__WORK ORDER__
Below are some records; quote exactly the lines from the one that contains "(df : DataFrame)" through the one that contains "intros i row Hi Hnth.", inclusive, and no others.

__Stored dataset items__
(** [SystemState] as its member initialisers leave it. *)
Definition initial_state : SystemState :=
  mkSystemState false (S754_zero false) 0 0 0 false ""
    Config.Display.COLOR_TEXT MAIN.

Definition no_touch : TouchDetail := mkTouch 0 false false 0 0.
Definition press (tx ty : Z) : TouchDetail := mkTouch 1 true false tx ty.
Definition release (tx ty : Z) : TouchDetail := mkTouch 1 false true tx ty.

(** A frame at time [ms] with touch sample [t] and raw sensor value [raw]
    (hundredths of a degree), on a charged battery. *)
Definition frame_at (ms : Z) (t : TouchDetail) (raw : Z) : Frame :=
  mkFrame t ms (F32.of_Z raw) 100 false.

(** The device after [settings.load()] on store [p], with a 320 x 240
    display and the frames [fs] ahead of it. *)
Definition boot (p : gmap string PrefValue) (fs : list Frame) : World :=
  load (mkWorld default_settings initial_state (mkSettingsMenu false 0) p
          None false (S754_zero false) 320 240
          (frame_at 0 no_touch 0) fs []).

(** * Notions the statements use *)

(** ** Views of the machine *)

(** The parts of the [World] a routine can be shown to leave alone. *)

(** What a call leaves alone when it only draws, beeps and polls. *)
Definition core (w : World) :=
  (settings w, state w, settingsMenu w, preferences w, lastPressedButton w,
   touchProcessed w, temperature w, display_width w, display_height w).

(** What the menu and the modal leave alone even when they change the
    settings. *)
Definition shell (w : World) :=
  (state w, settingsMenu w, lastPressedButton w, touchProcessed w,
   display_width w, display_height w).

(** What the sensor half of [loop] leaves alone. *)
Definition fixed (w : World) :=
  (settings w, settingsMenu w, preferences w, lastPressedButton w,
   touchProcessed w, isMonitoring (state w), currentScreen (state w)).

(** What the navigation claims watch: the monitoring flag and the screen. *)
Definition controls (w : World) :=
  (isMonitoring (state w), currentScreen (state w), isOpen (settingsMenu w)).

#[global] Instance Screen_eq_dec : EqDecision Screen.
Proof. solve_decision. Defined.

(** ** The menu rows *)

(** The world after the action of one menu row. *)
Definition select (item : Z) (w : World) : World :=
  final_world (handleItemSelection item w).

---

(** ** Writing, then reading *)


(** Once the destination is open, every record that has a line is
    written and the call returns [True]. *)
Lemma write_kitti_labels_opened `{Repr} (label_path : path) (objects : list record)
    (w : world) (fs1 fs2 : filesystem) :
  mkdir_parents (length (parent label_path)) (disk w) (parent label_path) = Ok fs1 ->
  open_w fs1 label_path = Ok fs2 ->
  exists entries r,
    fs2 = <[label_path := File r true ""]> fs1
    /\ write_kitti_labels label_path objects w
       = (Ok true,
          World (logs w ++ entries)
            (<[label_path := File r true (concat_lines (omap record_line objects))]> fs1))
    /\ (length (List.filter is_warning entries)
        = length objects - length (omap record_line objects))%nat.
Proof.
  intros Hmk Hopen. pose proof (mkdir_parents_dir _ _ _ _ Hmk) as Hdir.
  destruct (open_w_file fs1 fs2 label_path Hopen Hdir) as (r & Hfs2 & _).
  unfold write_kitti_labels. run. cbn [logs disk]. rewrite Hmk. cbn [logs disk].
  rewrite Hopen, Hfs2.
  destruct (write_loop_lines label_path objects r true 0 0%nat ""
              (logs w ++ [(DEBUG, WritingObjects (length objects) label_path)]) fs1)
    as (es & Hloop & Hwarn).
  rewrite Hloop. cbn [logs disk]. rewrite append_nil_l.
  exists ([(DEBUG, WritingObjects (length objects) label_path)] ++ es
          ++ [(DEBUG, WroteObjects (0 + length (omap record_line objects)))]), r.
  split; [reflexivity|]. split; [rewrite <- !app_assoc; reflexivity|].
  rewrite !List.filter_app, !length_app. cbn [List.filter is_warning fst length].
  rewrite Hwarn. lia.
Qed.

---

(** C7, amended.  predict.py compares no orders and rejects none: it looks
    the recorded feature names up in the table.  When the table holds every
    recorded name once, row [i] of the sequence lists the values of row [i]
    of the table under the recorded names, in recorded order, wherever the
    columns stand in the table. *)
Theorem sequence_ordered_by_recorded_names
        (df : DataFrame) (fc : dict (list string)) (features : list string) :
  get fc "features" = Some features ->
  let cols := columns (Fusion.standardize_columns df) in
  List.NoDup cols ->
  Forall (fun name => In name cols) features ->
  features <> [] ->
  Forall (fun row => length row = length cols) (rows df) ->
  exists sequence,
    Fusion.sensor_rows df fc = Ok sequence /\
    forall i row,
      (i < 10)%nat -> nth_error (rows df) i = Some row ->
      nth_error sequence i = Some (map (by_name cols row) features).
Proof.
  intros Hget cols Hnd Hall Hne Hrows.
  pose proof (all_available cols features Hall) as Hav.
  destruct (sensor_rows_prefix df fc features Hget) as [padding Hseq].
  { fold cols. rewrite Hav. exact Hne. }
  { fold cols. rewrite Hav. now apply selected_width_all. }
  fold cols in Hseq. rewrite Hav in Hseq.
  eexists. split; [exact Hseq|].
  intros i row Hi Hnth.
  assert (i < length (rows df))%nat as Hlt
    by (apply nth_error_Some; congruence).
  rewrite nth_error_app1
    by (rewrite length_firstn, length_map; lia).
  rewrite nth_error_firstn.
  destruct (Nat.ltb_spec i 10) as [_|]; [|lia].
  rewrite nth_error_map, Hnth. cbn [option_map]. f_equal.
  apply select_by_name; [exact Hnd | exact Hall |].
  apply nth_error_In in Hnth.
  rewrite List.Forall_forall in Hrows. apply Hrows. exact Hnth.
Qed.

__EXERCISE RESPONSE__
        (df : DataFrame) (fc : dict (list string)) (features : list string) :
  get fc "features" = Some features ->
  let cols := columns (Fusion.standardize_columns df) in
  List.NoDup cols ->
  Forall (fun name => In name cols) features ->
  features <> [] ->
  Forall (fun row => length row = length cols) (rows df) ->
  exists sequence,
    Fusion.sensor_rows df fc = Ok sequence /\
    forall i row,
      (i < 10)%nat -> nth_error (rows df) i = Some row ->
      nth_error sequence i = Some (map (by_name cols row) features).
Proof.
  intros Hget cols Hnd Hall Hne Hrows.
  pose proof (all_available cols features Hall) as Hav.
  destruct (sensor_rows_prefix df fc features Hget) as [padding Hseq].
  { fold cols. rewrite Hav. exact Hne. }
  { fold cols. rewrite Hav. now apply selected_width_all. }
  fold cols in Hseq. rewrite Hav in Hseq.
  eexists. split; [exact Hseq|].
  intros i row Hi Hnth.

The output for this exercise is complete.